French far-right politician Jean-Marie Le Pen has died aged 96.
Le Pen, who had been in a care facility for several weeks, died at midday on Tuesday "surrounded by his loved ones", the family said.
Le Pen - a Holocaust denier and an unrepentant extremist on race, gender and immigration - founded the French far-right National Front party in 1972.
He reached the presidential election-run off against Jacques Chirac in 2002.
Le Pen's daughter, Marine, took over as party chief in 2011. She has since rebranded the party as National Rally, turning it into one of France's main political forces.
Jordan Bardella, who succeeded Marine Le Pen as party chair in 2022, said Jean-Marie had "always served France" and "defended its identity and sovereignty".
French Prime Minister François Bayrou said that anyone who fought Le Pen "knew what a fighter he was," while Interior Minister Bruno Retailleau offered his condolences to Le Pen's family and said that "a page of French history had been turned".
Far-right nationalist Eric Zemmour said on X that "beyond the controversies and the scandals" Le Pen would be remembered for being "among the first to alert France of the existential threats lurking".
On the other end of the political spectrum, Jean-Luc Mélenchon, leader of the radical left France Unbowed (LFI), said that respecting the dignity of the dead and the grief of their family "does not cancel out the right to judge their actions. Those of Jean-Marie Le Pen are unbearable.

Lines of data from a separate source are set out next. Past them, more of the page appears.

(** * Indirect emissions modeller: the estimation engine of [app.py]

    A shallow embedding of the three page fragments of [app.py]
    ([fn_FormStaff], [fn_FormCommute], [fn_FormWfh]) and of the commit
    callback [fn_Refresher], with the properties of the specification
    stated over them.

    Conventions of the embedding:
    - Python [int] is [Z]; Python and NumPy floats are exact rationals [Q]
      (the arithmetic of the source is read over the rationals, so float
      rounding error is not modelled), except in the module [Binary64],
      which reads the staffing fragment over the doubles themselves;
    - a raised exception is a [Raise] result;
    - the configuration dictionary [params_d] (loaded from [config.yml],
      which is not part of the sources) is a record [Params] of which every
      function is a parameter;
    - the shared generator [rng] is a tape of naturals threaded through the
      calls that draw from it. *)

From Stdlib Require Import PrimFloat FloatOps SpecFloat.
From Stdlib Require Import String ZArith QArith Qround Qabs List Bool Lia Lqa.
Import ListNotations.

Local Open Scope Z_scope.
Local Open Scope Q_scope.

(** ** Python values and exceptions *)

Inductive exn : Type :=
| ZeroDivisionError
| IndexError
| ValueError
| KeyError
| OverflowError
| StreamlitAPIException.

Inductive result (A : Type) : Type :=
| Ok (a : A)
| Raise (e : exn).

Arguments Ok {A} a.
Arguments Raise {A} e.

Definition bind {A B : Type} (c : result A) (k : A -> result B) : result B :=
  match c with
  | Ok a => k a
  | Raise e => Raise e
  end.

Notation "x <- c ;; k" := (bind c (fun x => k))
  (at level 61, c at next level, right associativity).

(** [a / b] on numbers: raises on a zero divisor. *)
Definition py_div (a b : Q) : result Q :=
  if Qeq_bool b 0 then Raise ZeroDivisionError else Ok (a / b).

(** [int(x)]: truncation toward zero. *)
Definition py_int (x : Q) : Z := Z.quot (Qnum x) (Zpos (Qden x)).

(** [np.floor(x)]. *)
Definition np_floor (x : Q) : Z := Qfloor x.

(** [x for y in range(n)]: [n] copies of [x], none when [n <= 0]. *)
Definition copies {A : Type} (x : A) (n : Z) : list A := repeat x (Z.to_nat n).

(** [len(l)] as a Python int. *)
Definition len {A : Type} (l : list A) : Z := Z.of_nat (length l).

(** [sum(l)] over numbers. *)
Definition py_sum (l : list Q) : Q := fold_left Qplus l 0.

(** [l[ix]] for a non-negative index. *)
Definition py_index {A : Type} (l : list A) (ix : nat) : result A :=
  match nth_error l ix with
  | Some v => Ok v
  | None => Raise IndexError
  end.

(** [l[-1]]. *)
Definition py_last {A : Type} (l : list A) : result A :=
  match rev l with
  | v :: _ => Ok v
  | [] => Raise IndexError
  end.

(** [l[:-2]]. *)
Definition drop_last2 {A : Type} (l : list A) : list A :=
  firstn (length l - 2) l.

(** Rounding of a rational to the nearest integer, ties to the even one
    ([np.rint]). *)
Definition round_half_even (x : Q) : Z :=
  let f := Qfloor x in
  let r := x - inject_Z f in
  match Qcompare r (1 # 2) with
  | Lt => f
  | Gt => (f + 1)%Z
  | Eq => if Z.even f then f else (f + 1)%Z
  end.

(** [np.round(x, decimals)]: scale, round to nearest even, scale back. *)
Definition np_round (x : Q) (decimals : nat) : Q :=
  let s := inject_Z (10 ^ Z.of_nat decimals) in
  inject_Z (round_half_even (x * s)) / s.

"The struggle against the man is over. That against the hatred, racism, Islamophobia and antisemitism that he spread continues."
For several decades, Le Pen was France's most controversial political figure. His critics denounced him as a far-right bigot and the courts convicted him several times for his radical remarks.
Still, Le Pen's strident anti-immigration policies attracted voters. In the 1988 presidential election, he took 14% of the vote. That figure rose to 15% in 1995, and in 2002 Le Pen reached the final round of the presidential election.
However, parties across the political spectrum called on their supporters to vote against him, and his opponent Chirac won with 82%.
In 2015, Le Pen was expelled from the National Rally after repeating his infamous Holocaust denial.
The dismissal also came during a public feud with his daughter, who accused him of reiterating Holocaust denial to try to "rescue himself from obscurity".
"Maybe by getting rid of me she wanted to make some kind of gesture to the establishment," Le Pen would later tell the BBC's Hugh Schofield.